## Stored data entries:

Content starts

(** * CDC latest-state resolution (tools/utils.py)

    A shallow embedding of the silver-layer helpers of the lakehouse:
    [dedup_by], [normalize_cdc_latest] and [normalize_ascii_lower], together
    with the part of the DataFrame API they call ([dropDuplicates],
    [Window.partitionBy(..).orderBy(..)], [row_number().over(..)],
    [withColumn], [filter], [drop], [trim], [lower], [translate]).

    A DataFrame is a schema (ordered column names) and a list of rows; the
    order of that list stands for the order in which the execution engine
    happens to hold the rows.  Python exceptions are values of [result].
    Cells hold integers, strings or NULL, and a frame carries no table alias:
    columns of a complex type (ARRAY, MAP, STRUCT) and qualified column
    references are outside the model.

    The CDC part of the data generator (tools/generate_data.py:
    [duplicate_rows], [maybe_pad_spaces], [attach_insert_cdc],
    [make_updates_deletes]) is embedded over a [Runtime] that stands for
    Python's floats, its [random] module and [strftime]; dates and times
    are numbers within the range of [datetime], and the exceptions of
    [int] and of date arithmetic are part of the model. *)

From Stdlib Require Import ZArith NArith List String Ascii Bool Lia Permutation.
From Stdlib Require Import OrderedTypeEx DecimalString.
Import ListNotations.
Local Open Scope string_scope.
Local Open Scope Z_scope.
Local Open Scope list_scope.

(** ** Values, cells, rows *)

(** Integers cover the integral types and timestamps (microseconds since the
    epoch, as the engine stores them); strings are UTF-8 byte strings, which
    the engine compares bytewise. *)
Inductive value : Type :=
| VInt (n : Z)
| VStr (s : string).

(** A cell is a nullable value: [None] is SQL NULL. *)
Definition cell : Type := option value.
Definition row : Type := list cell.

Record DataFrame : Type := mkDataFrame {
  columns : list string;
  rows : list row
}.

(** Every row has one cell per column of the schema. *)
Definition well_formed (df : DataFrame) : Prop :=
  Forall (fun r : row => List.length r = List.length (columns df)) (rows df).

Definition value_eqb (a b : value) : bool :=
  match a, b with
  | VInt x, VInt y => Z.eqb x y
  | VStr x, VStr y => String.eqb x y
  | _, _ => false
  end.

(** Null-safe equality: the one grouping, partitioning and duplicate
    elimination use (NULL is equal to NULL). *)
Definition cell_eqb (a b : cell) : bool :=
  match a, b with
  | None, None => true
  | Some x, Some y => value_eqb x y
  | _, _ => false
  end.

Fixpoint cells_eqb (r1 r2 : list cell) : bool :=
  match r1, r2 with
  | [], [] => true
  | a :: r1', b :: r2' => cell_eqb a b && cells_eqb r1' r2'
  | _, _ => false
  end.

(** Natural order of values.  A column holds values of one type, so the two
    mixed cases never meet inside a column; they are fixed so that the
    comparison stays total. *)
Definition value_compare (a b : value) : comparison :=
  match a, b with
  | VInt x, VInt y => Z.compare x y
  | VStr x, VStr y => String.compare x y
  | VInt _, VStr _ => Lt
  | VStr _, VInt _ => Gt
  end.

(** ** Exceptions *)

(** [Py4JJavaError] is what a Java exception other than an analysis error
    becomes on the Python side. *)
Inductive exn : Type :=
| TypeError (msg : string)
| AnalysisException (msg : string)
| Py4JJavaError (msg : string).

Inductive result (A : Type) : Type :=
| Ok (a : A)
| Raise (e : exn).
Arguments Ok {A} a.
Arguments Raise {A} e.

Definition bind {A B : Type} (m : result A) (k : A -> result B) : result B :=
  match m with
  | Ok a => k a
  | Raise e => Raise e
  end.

Content ends

## GOAL OF THE EXERCISE:
Your answer should consist solely of the lines above from the line with "Cells hold integers, strings" to the line with "elimination use (NULL", both included, reproduced exactly.

## RESULT OF THE EXERCISE:
    Cells hold integers, strings or NULL, and a frame carries no table alias:
    columns of a complex type (ARRAY, MAP, STRUCT) and qualified column
    references are outside the model.

    The CDC part of the data generator (tools/generate_data.py:
    [duplicate_rows], [maybe_pad_spaces], [attach_insert_cdc],
    [make_updates_deletes]) is embedded over a [Runtime] that stands for
    Python's floats, its [random] module and [strftime]; dates and times
    are numbers within the range of [datetime], and the exceptions of
    [int] and of date arithmetic are part of the model. *)

From Stdlib Require Import ZArith NArith List String Ascii Bool Lia Permutation.
From Stdlib Require Import OrderedTypeEx DecimalString.
Import ListNotations.
Local Open Scope string_scope.
Local Open Scope Z_scope.
Local Open Scope list_scope.

(** ** Values, cells, rows *)

(** Integers cover the integral types and timestamps (microseconds since the
    epoch, as the engine stores them); strings are UTF-8 byte strings, which
    the engine compares bytewise. *)
Inductive value : Type :=
| VInt (n : Z)
| VStr (s : string).

(** A cell is a nullable value: [None] is SQL NULL. *)
Definition cell : Type := option value.
Definition row : Type := list cell.

Record DataFrame : Type := mkDataFrame {
  columns : list string;
  rows : list row
}.

(** Every row has one cell per column of the schema. *)
Definition well_formed (df : DataFrame) : Prop :=
  Forall (fun r : row => List.length r = List.length (columns df)) (rows df).

Definition value_eqb (a b : value) : bool :=
  match a, b with
  | VInt x, VInt y => Z.eqb x y
  | VStr x, VStr y => String.eqb x y
  | _, _ => false
  end.

(** Null-safe equality: the one grouping, partitioning and duplicate
    elimination use (NULL is equal to NULL). *)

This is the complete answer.